STJ regulamenta auxílio-moradia de juízes federais e ministros

Critérios se inserem na decisão do CNJ reduzindo o acesso ao benefício para 1% dos juízes brasileiros, não mais indiscriminadamente 
 
Foto: Marcelo Camargo/Agência Brasil
 
Jornal GGN – O pagamento do auxílio-moradia para juízes federais e ministros do Supremo Tribunal Federal (STF) foi regulamentado e publicado nesta terça-feira (15), no Diário Oficial da União (DOU), pelo presidente do Superior Tribunal de Justiça (STJ), ministro João Otávio Noronha, que também preside o Conselho Nacional de Justiça Federal. 
 
Os critérios seguem os mesmos princípios estabelecidos no final do ano, pelo Conselho Nacional de Justiça (CNJ), para toda a categoria no país, reduzindo o acesso ao benefício para 1% dos juízes brasileiros, estimam as autoridades, não mais indiscriminadamente a todos, como decidiu em 2014 o ministro Luiz Fux. 

 
Na semana passada, Noronha já havia publicada outra resolução regulamentando o auxílio-moradia para os ministros do STF, condicionando o pagamento apenas para magistrados sem imóvel próprio ou funcional no Distrito Federal, sede do tribunal. 
 
Por unanimidade, durante a última sessão do ano passado, o CNJ aprovou uma nova resolução consolidando o valor máximo do auxílio-moradia pago aos magistrados brasileiros em R$ 4.377,73. 
 
Os critérios para um juiz acessar o benefício agora são, tanto em âmbito federal como estadual, que não tenha imóvel funcional disponível; que o cônjuge ou qualquer pessoa que more com o magistrado não ocupe imóvel funcional; que o magistrado ou cônjuge não tenha imóvel próprio na comarca em que atua; que o magistrado esteja exercendo funções em comarcas diferentes de sua original; e que o dinheiro seja gasto exclusivamente com moradia. 
 
A partir dessa resolução do CNJ, todos os órgãos subordinados da Justiça podem regulamentar o pagamento do benefício, mas dentro dos moldes estabelecidos pelo conselho. 
 
Entenda a troca 
 
Em 2014, o ministro do STF Luiz Fux autorizou uma liminar para o pagamento do auxílio-moradia a todos os juízes do país, respondendo a provocação feita pelas entidades Ajufe (Associação de Juízes Federais do Brasil), AMB (Associação dos Magistrados Brasileiros) e Anamatra (Associação Nacional dos Magistrados da Justiça do Trabalho).
 
Um mês após a decisão de Fux, os conselhos da Justiça e do Ministério Público regulamentaram o pagamento de auxílio-moradia no valor de R$ 4.377,73 mensais, estendendo o benefício para todos os magistrados que não dispusessem de residência oficial. 
 
Na época, a então presidente Dilma tentou barrar a decisão, estimando um aumento de R$ 1 bilhão nos gastos com a categoria.
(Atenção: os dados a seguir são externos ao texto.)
(* ===== verification/RbtreeTheorems.v ===== *)
(** What the red-black-tree library guarantees: insertion and removal keep a red-black tree of
    the nodes in order, the walk visits them in order, and a search looks at no more than
    logarithmically many. *)
From Stdlib Require Import ZArith Lia.
From stdpp Require Import base tactics numbers list gmap.
From S2P Require Import Prelude Rbtree RbtreeProofs RbtreeBalance RbtreeErase RbtreeList.

(** * Depth *)

Section depth.
Context {A : Type}.
Implicit Types (t l r : tree A) (k : ctx A) (s : mem A) (L : list (ptr * A)).

Fixpoint height t : nat := match t with E => 0%nat | T _ l _ _ r => S (height l `max` height r) end.

(** The black height bounds the height from above and the number of nodes from below. *)
Lemma rb_height c n t : rb c n t -> (height t <= 2 * n + (if c is RB_RED then 1 else 0))%nat.
Proof.
  induction 1 as [|n l p a r _ IHl _ IHr|n cl cr l p a r _ IHl _ IHr]; cbn [height]; [lia|lia|]. destruct cl, cr; lia.
Qed.

Lemma rb_nodes c n t : rb c n t -> (2 ^ n <= S (length (elems t)))%nat.
Proof.
  induction 1 as [|n l p a r _ IHl _ IHr|n cl cr l p a r _ IHl _ IHr]; cbn [elems]; rewrite ?length_app; cbn [length]; [done|lia|].
  rewrite Nat.pow_succ_r'. lia.
Qed.

Lemma redblack_height t : redblack t -> (height t <= 2 * Nat.log2 (S (length (elems t))))%nat.
Proof.
  intros [n H]. pose proof (rb_height _ _ _ H) as H1. pose proof (rb_nodes _ _ _ H) as H2.
  apply Nat.log2_le_mono in H2. rewrite Nat.log2_pow2 in H2 by lia. cbn in H1. lia.
Qed.

(** A search goes down one level in each turn, whatever it compares. *)
Lemma search_depth (cmp : A -> comparison) fuel : forall s k t, (height t < fuel)%nat -> Rep s k t ->
  exists o, search_loop fuel cmp (ktop k) (klink k) s = Some (o, s).
Proof.
  induction fuel as [|fuel IH]; [lia|]. intros s k t Hh HR. cbn [search_loop]. st (R_link _ _ _ HR).
  destruct t as [|c l p a r]; cbn [troot]; [by eexists|]. st (R_data _ _ _ _ _ _ _ HR). cbn [height] in Hh. destruct (cmp a).
  - by eexists.
  - apply (IH s (Lf c p a r :: k) l); [lia|by apply R_down_l].
  - apply (IH s (Rf c l p a :: k) r); [lia|by apply R_down_r].
Qed.

Lemma search_more (cmp : A -> comparison) fuel : forall m parent n s x,
  search_loop fuel cmp parent n s = Some x -> (fuel <= m)%nat -> search_loop m cmp parent n s = Some x.
Proof.
  induction fuel as [|fuel IH]; intros [|m] parent n s x H Hm; [done|done|lia|]. cbn [search_loop] in *. unfold mbind, M_bind in *.
  destruct (read_link n s) as [[[q|] s1]|]; [|done|done]. destruct (get_data (Some q) s1) as [[a s2]|]; [|done].
  destruct (cmp a); [done|apply IH; [done|lia]..].
Qed.

End depth.

(** * Theorems *)

Section theorems.
Context {A : Type}.
Implicit Types (s : mem A) (L : list (ptr * A)).

(** C19: Insertion as its users do it (search for the place, [ext2fs_rb_link_node],
    [ext2fs_rb_insert_color]): when the comparison puts the new node between [L1] and [L2], all of
    it runs without access to a null or dangling pointer and leaves a red-black tree, with the
    same set of nodes in memory, whose nodes in order are those of [L1], the new one and those of
    [L2], each with its data. *)
Theorem rb_insert_spec (cmp : A -> comparison) s L1 L2 x n0 a :
  holds s (L1 ++ L2) -> Forall (fun e => cmp e.2 = Gt) L1 -> Forall (fun e => cmp e.2 = Lt) L2 ->
  m_heap s !! x = Some (n0, a) -> x ∉ (L1 ++ L2).*1 ->
  exists s', ('(_, parent, n) ← search cmp; ext2fs_rb_link_node (Some x) parent n;; ext2fs_rb_insert_color (Some x)) s = Some (tt, s') /\
    holds s' (L1 ++ (x, a) :: L2) /\ dom (m_heap s') = dom (m_heap s).
Proof.
  intros H H1 H2 Hx Hnot. destruct (search_miss cmp s L1 L2 H H1 H2) as (parent & n & E1 & Hsl). rewrite (bind_ok _ _ _ _ _ E1).
  by apply insert_list with n0.
Qed.

(** C20: [ext2fs_rb_erase] of any node of the tree runs without access to a null or dangling
    pointer and leaves a red-black tree of the other nodes, in the same order and with their
    data; the erased node stays in memory for its owner to free. *)
Theorem rb_erase_spec s L1 p a L2 :
  holds s (L1 ++ (p, a) :: L2) ->
  exists s', ext2fs_rb_erase (Some p) s = Some (tt, s') /\ holds s' (L1 ++ L2) /\ dom (m_heap s') = dom (m_heap s).
Proof. intros H. destruct (erase_list _ _ _ _ _ H) as (s' & E1 & H1 & H2). by exists s'. Qed.

(** [ext2fs_rb_first], [ext2fs_rb_last], [ext2fs_rb_next] and [ext2fs_rb_prev] walk over the nodes in
    order and change nothing. *)
Theorem rb_walk_spec s L :
  holds s L ->
  ext2fs_rb_first s = Some (hd_ptr L, s) /\ ext2fs_rb_last s = Some (last_ptr L, s) /\
  forall L1 p a L2, L = L1 ++ (p, a) :: L2 ->
    ext2fs_rb_next (Some p) s = Some (hd_ptr L2, s) /\ ext2fs_rb_prev (Some p) s = Some (last_ptr L1, s).
Proof.
  intros H. split_and!; [by apply first_list|by apply last_list|]. intros L1 p a L2 ->. split; [by eapply next_list|by eapply prev_list].
Qed.

(** C21: A search in a red-black tree of [n] nodes ends after at most [2 log2 (n + 1)] nodes,
    whatever the comparison answers: that many turns of its loop, and one for the null link, give
    the result of the unbounded loop, and nothing in memory changes. *)
Theorem search_logarithmic (cmp : A -> comparison) s L :
  holds s L ->
  exists r, search_loop (S (2 * Nat.log2 (S (length L)))) cmp None Lroot s = Some (r, s) /\
    forall fuel, (2 * Nat.log2 (S (length L)) < fuel)%nat -> search_loop fuel cmp None Lroot s = Some (r, s).
Proof.
  intros (t & HR & Hrb & <-). pose proof (redblack_height t Hrb) as Hh.
  destruct (search_depth cmp (S (2 * Nat.log2 (S (length (elems t))))) s [] t) as [r Hr]; [lia|done|].
  exists r. split; [done|]. intros fuel Hf. eapply search_more; [exact Hr|lia].
Qed.

End theorems.

(** * Witnesses *)

(** A tree of the numbers 1 to [n], inserted in order: node [i] carries [i]. *)
Definition number_cmp (x y : Z) : comparison := Z.compare x y.

Definition add_number (x : positive) (s : mem Z) : option (mem Z) :=
  let s := mkMem (m_root s) (<[x := (mkNode None RB_RED None None, Z.pos x)]> (m_heap s)) in
  snd <$> ('(_, parent, n) ← search (number_cmp (Z.pos x)); ext2fs_rb_link_node (Some x) parent n;; ext2fs_rb_insert_color (Some x)) s.

Fixpoint number_tree (n : nat) : option (mem Z) :=
  match n with
  | O => Some (mkMem None ∅)
  | S n' => s ← number_tree n'; add_number (Pos.of_nat n) s
  end.

Definition numbers (n : nat) : list (ptr * Z) := (fun i => (Pos.of_nat i, Z.of_nat i)) <$> seq 1 n.

Lemma numbers_S n : numbers (S n) = numbers n ++ [(Pos.of_nat (S n), Z.of_nat (S n))].
Proof. unfold numbers. rewrite seq_S, fmap_app. done. Qed.

Lemma elem_numbers n p a : (p, a) ∈ numbers n -> 1 <= a <= Z.of_nat n /\ Z.pos p = a.
Proof. unfold numbers. intros (i & [= -> ->] & Hi)%list_elem_of_fmap. apply elem_of_seq in Hi. lia. Qed.

Lemma fresh_number n : Pos.of_nat (S n) ∉ (numbers n).*1.
Proof. intros ([p a] & Hp & Hin)%list_elem_of_fmap. apply elem_numbers in Hin. cbn in Hp. lia. Qed.

Lemma number_tree_holds n : exists s, number_tree n = Some s /\ holds s (numbers n).
Proof.
  induction n as [|n (s & E1 & IH)]; [exists (mkMem None ∅); split; [done|]; apply holds_empty|].
  set (x := Pos.of_nat (S n)). set (s1 := mkMem (m_root s) (<[x := (mkNode None RB_RED None None, Z.pos x)]> (m_heap s))).
  assert (H1 : holds s1 (numbers n ++ [])).
  { rewrite app_nil_r. eapply holds_agree; [..|exact IH]; [done|]. intros q Hq. cbn. apply lookup_insert_ne. intros <-.
    by apply (fresh_number n). }
  assert (HG : Forall (fun e => number_cmp (Z.pos x) e.2 = Gt) (numbers n)).
  { apply Forall_forall. intros [p a] Hin%elem_numbers. cbn [snd]. apply Z.compare_gt_iff. lia. }
  destruct (search_miss (number_cmp (Z.pos x)) s1 (numbers n) [] H1 HG ltac:(constructor)) as (pa & l & E2 & Hsl).
  destruct (insert_list s1 _ _ _ _ x (mkNode None RB_RED None None) (Z.pos x) Hsl) as (s2 & E3 & H2 & _).
  { apply lookup_insert_eq. } { rewrite app_nil_r. apply fresh_number. }
  exists s2. split.
  - cbn [number_tree]. rewrite E1. cbn [mbind option_bind]. unfold add_number. fold x s1. rewrite (bind_ok _ _ _ _ _ E2), E3. done.
  - rewrite numbers_S. by replace (Z.of_nat (S n)) with (Z.pos x) by lia.
Qed.

(** The nodes in order, as the walk of the library finds them. *)
Fixpoint walk (fuel : nat) (p : option ptr) (s : mem Z) : list Z :=
  match fuel, p with
  | S fuel', Some q =>
      match get_data p s, ext2fs_rb_next p s with
      | Some (a, _), Some (next, _) => a :: walk fuel' next s
      | _, _ => []
      end
  | _, _ => []
  end.

Definition contents (s : mem Z) : list Z := match ext2fs_rb_first s with Some (p, _) => walk (size (m_heap s)) p s | None => [] end.

(** Twenty numbers, in order; 7 is the first to go. *)
Example numbers_ex :
  contents <$> number_tree 20 = Some (seqZ 1 20) /\
  (s ← number_tree 20; '(_, s) ← ext2fs_rb_erase (Some 7%positive) s; Some (contents s)) = Some (seqZ 1 6 ++ seqZ 8 13).
Proof. vm_compute. split; reflexivity. Qed.

Lemma rb_insert_spec_witness :
  match number_tree 20 with
  | Some s =>
      exists s', ('(_, parent, n) ← search (number_cmp 99); ext2fs_rb_link_node (Some 99%positive) parent n;; ext2fs_rb_insert_color (Some 99%positive))
        (mkMem (m_root s) (<[99%positive := (mkNode None RB_RED None None, 99)]> (m_heap s))) = Some (tt, s') /\
        holds s' (numbers 20 ++ [(99%positive, 99)])
  | None => False
  end.
Proof.
  destruct (number_tree_holds 20) as (s & -> & Hs).
  destruct (rb_insert_spec (number_cmp 99) (mkMem (m_root s) (<[99%positive := (mkNode None RB_RED None None, 99)]> (m_heap s)))
    (numbers 20) [] 99%positive (mkNode None RB_RED None None) 99) as (s' & E1 & H1 & _).
  - rewrite app_nil_r. eapply holds_agree; [..|exact Hs]; [done|]. intros q Hq. cbn. apply lookup_insert_ne. intros <-.
    revert Hq. apply (bool_decide_unpack _). vm_compute. exact I.
  - apply (bool_decide_unpack _). vm_compute. exact I.
  - constructor.
  - apply lookup_insert_eq.
  - apply (bool_decide_unpack _). vm_compute. exact I.
  - by exists s'.
Defined.

Lemma rb_erase_spec_witness :
  match number_tree 20 with
  | Some s => exists s', ext2fs_rb_erase (Some 7%positive) s = Some (tt, s') /\ holds s' (take 6 (numbers 20) ++ drop 7 (numbers 20))
  | None => False
  end.
Proof.
  destruct (number_tree_holds 20) as (s & -> & Hs).
  destruct (rb_erase_spec s (take 6 (numbers 20)) 7%positive 7 (drop 7 (numbers 20)) Hs) as (s' & E1 & H1 & _). by exists s'.
Defined.

Lemma rb_walk_spec_witness :
  match number_tree 20 with Some s => ext2fs_rb_next (Some 7%positive) s = Some (Some 8%positive, s) | None => False end.
Proof.
  destruct (number_tree_holds 20) as (s & -> & Hs). destruct (rb_walk_spec s _ Hs) as (_ & _ & H).
  exact (proj1 (H (take 6 (numbers 20)) 7%positive 7 (drop 7 (numbers 20)) eq_refl)).
Defined.

(** Eight nodes are enough in a tree of twenty. *)
Lemma search_logarithmic_witness :
  match number_tree 20 with
  | Some s => exists r, search_loop 9 (number_cmp 13) None Lroot s = Some (r, s)
  | None => False
  end.
Proof.
  destruct (number_tree_holds 20) as (s & -> & Hs). destruct (search_logarithmic (number_cmp 13) s _ Hs) as (r & H & _). exists r. exact H.
Defined.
Em 2017, o tema ganhou destaque após uma série de reportagens mostrando que juízes, mesmo com imóveis próprios e morando próximos dos fóruns de atuação, recorriam ao benefício.
 
Um deles foi o juiz da Lava Jato do Rio de Janeiro, Marcelo Bretas, e sua esposa, também juíza. Cada um recebia auxílio-moradia, mesmo morando juntos e com casa própria. Em seguida, ficou constatado que outro juiz da Lava Jato, Sérgio Moro, também recebia auxílio-moradia, tendo casa própria e morando perto do fórum de atuação. 
 
Até o ano passado, 2,3 mil desembargadores, 14,8 mil juízes federais de primeira instância, 2,3 mil procuradores federais e 10,6 mil promotores dos Ministérios Públicos dos Estados recorriam ao benefício. 
 
Segundo dados da Advocacia Geral da União (AGU), que buscava reverter a decisão de Fux, o gasto com auxílio-moradia aumentou em 20 vezes, passando de R$ 96,5 milhões de janeiro de 2010 a setembro de 2014, para R$ 1,3 bilhão de outubro de 2014 até novembro de 2017, quando Fux abrangeu o benefício a todos os magistrados no país.
 
No final do ano passado, o então presidente Michel Temer e a categoria fizeram um acordo, trocando a abrangência do auxílio-moradia pelo reajuste no salário dos juízes em 16,38%. A partir da sanção, o salário dos ministros do Supremo passou de R$ 33 mil para R$ 39 mil. O aumento tem “efeito cascata”, proporcional no salário de todo o funcionalismo público.
 
Em seguida, Fux revogou sua decisão sobre a liminar que abrangia o pagamento de benefício à toda a categoria de magistrados e o CNJ aprovou a nova resolução com os critérios para dar acesso ao auxílio-moradia.